Clinical progression of Parkinson’s disease in the early 21st century: Insights from AMP-PD dataset
Bibliographic record
Abstract
Abstract Background Parkinson’s disease (PD) therapeutic strategies have evolved since the introduction of levodopa in the 1960s, but there is limited data on their impact on disease progression markers. Objective Delineate the current landscape of PD progression at tertiary subspecialty care and research centers. Method Using Accelerating Medicine Partnership-PD (AMP-PD) data harmonized from seven biomarker discovery studies (2010-2020), we extracted: overall [Schwab and England (S&E), PD Questionnaire (PDQ-39)]; motor [Movement Disorders Society Unified PD Rating Scale (MDS-UPDRS)-II and -III and Hoehn & Yahr (HY)]; and non-motor [MDS-UPDRS-I, University of Pennsylvania Smell Identification Test (UPSIT), Montreal Cognitive Assessment (MoCA), and Epworth Sleepiness Scale (ESS)] scores. Age at diagnosis was set as 0 years, and data were tracked for 15 subsequent years. Results Subjects’ (3,001 PD cases: 2,838 white, 1,843 males) mean age at diagnosis was 60.2±10.3 years and disease duration was 9.9±6.0 years at the baseline evaluation. Participants largely reported independence (S&E, 5y : 86.6±12.3; 10y : 78.9±19.3; 15y : 78.5±17.0) and good quality of life (PDQ-39, 5y : 15.5±12.3; 10y : 22.1±15.8; 15y : 24.3±14.4).

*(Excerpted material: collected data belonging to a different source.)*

(** * Proxy-transaction detection of the wallet (src/lib/ProxyDetection.ts)

    A shallow embedding of the tag codec ([proxyTransactionIdentifierToExtraData],
    [isProxyData]), the direction classifier ([getProxyAddress]) and the
    correlation matcher ([handleProxyTransaction]), followed by the properties
    of the specification that concern them.

    Conventions of the embedding:
    - JavaScript numbers that hold amounts, heights and timestamps are integers
      and are modelled by [Z]; an optional number ([timestamp?: number]) is an
      [option Z], and its use as a condition is JavaScript truthiness
      (present and not zero).
    - JavaScript strings are modelled by [string], whose characters are the
      code units below 256; [toLowerCase] acts on the ASCII letters (no other
      letter lower-cases to a hexadecimal digit, so the outcome of a
      comparison with a tag is the one of the source). Where the code units
      from 256 on matter, as in the tag of an arbitrary identifier, a string
      is given by the list of its UTF-16 code units.
    - The object [{[transactionHash]: Transaction}] is an association list in
      insertion order, which is the order in which [Object.values] enumerates
      it; the outer object [{[proxyAddress]: ...}] is a finite map.
      Transaction hashes and addresses are not array indices and not names
      of [Object.prototype], so that enumeration is by insertion and a lookup
      finds own properties only.
    - The address store and the proxy store are read through a record
      [Stores]; the call made to the proxy store is returned next to the
      result; a thrown [TypeError] is an outcome of its own. *)

From Stdlib Require Import ZArith List Bool Ascii String Lia.
From stdpp Require Import base strings gmap list.

Import ListNotations.
Local Open Scope string_scope.
Local Open Scope Z_scope.

(** ** Data model *)

Inductive ProxyType := CASHLINK | HTLC_PROXY.

Inductive ProxyTransactionDirection := FUND | REDEEM.

(** Modelled from the spec: the [TransactionState] enumeration of the
    transaction store ([@/stores/Transactions]), whose declaration is not part
    of the sources at hand. *)
Inductive TransactionState := NEW | PENDING | CONFIRMED | INVALIDATED | EXPIRED.

Record TransactionData := { raw : string }.

(** Modelled from the spec: the fields of [Transaction] that the detection
    code reads; the type is declared in the transaction store. *)
Record Transaction := {
  transactionHash : string;
  sender : string;
  recipient : string;
  value : Z;
  fee : Z;
  timestamp : option Z;
  blockHeight : option Z;
  validityStartHeight : Z;
  state : TransactionState;
  relatedTransactionHash : option string;
  data : TransactionData;
}.

#[global] Instance ProxyType_eq_dec : EqDecision ProxyType.
Proof. solve_decision. Defined.

#[global] Instance ProxyTransactionDirection_eq_dec : EqDecision ProxyTransactionDirection.
Proof. solve_decision. Defined.

#[global] Instance TransactionState_eq_dec : EqDecision TransactionState.
Proof. solve_decision. Defined.

#[global] Instance TransactionData_eq_dec : EqDecision TransactionData.
Proof. solve_decision. Defined.

#[global] Instance Transaction_eq_dec : EqDecision Transaction.
Proof. solve_decision. Defined.

(** The stores the code reads: the keys of [addresses$.addressInfos] and the
    array [allProxies.value]. *)
Record Stores := {
  addressInfos : gset string;
  allProxies : list string;
}.

(** The call made to the proxy store at the end of [handleProxyTransaction]. *)
Inductive ProxyStoreCall :=
  | addFundedProxy (proxyAddress : string)
  | addClaimedProxy (proxyAddress : string)
  | removeProxy (proxyAddress : string).

Inductive Outcome (A : Type) :=
  | Returns (a : A)
  | ThrowsTypeError.
Arguments Returns {A} a.
Arguments ThrowsTypeError {A}.

(** ** JavaScript primitives *)

Module Js.

(** Truthiness of an optional number: [undefined], and [0], are falsy. *)
Definition truthyNumber (n : option Z) : bool :=
  match n with
  | Some v => negb (v =? 0)%Z
  | None => false
  end.

(** Truthiness of an optional string: [undefined], and [''], are falsy. *)
Definition truthyString (s : option string) : bool :=
  match s with
  | Some v => negb (String.eqb v "")
  | None => false
  end.

(** The number read from an optional field after its truthiness test. *)
Definition number (n : option Z) : Z := default 0%Z n.

(** [c.charCodeAt(0)] for a character of a modelled string, a code unit
    below 256. In JavaScript a code unit may be any number below 65536; the
    identifiers of the source are ASCII. *)
Definition charCodeAt0 (c : ascii) : Z := Z.of_N (N_of_ascii c).

Definition split_chars (s : string) : list ascii := list_ascii_of_string s.

(** Conversion of an element to the element type of a [Uint8Array]. *)
Definition toUint8 (n : Z) : Z := n mod 256.

Definition hexDigit (d : Z) : ascii :=
  if (d <? 10)%Z then ascii_of_N (Z.to_N (48 + d)) else ascii_of_N (Z.to_N (87 + d)).

Fixpoint toString16_digits (fuel : nat) (n : Z) (acc : string) : string :=
  match fuel with
  | O => acc
  | S fuel' =>
      let acc' := String (hexDigit (n mod 16)) acc in
      if (n / 16 =? 0)%Z then acc' else toString16_digits fuel' (n / 16) acc'
  end.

Motor scores displayed a linear progression, whereas non-motor scores plateaued ∼10-15 years. Younger onset age correlated with slower overall (S&E), motor (MDS-UPDRS-III), and non-motor (UPSIT/MoCA) progression, and females had better overall motor (MDS-UPDRS-II-III) and non-motor (UPSIT) scores than males. Conclusions Twenty-first century PD patients remain largely independent in the first decade of disease. Female and young age of diagnosis were associated with better clinical outcomes. There are data gaps for non-whites and metrics that gauge non-motor progression for >10 years after diagnosis.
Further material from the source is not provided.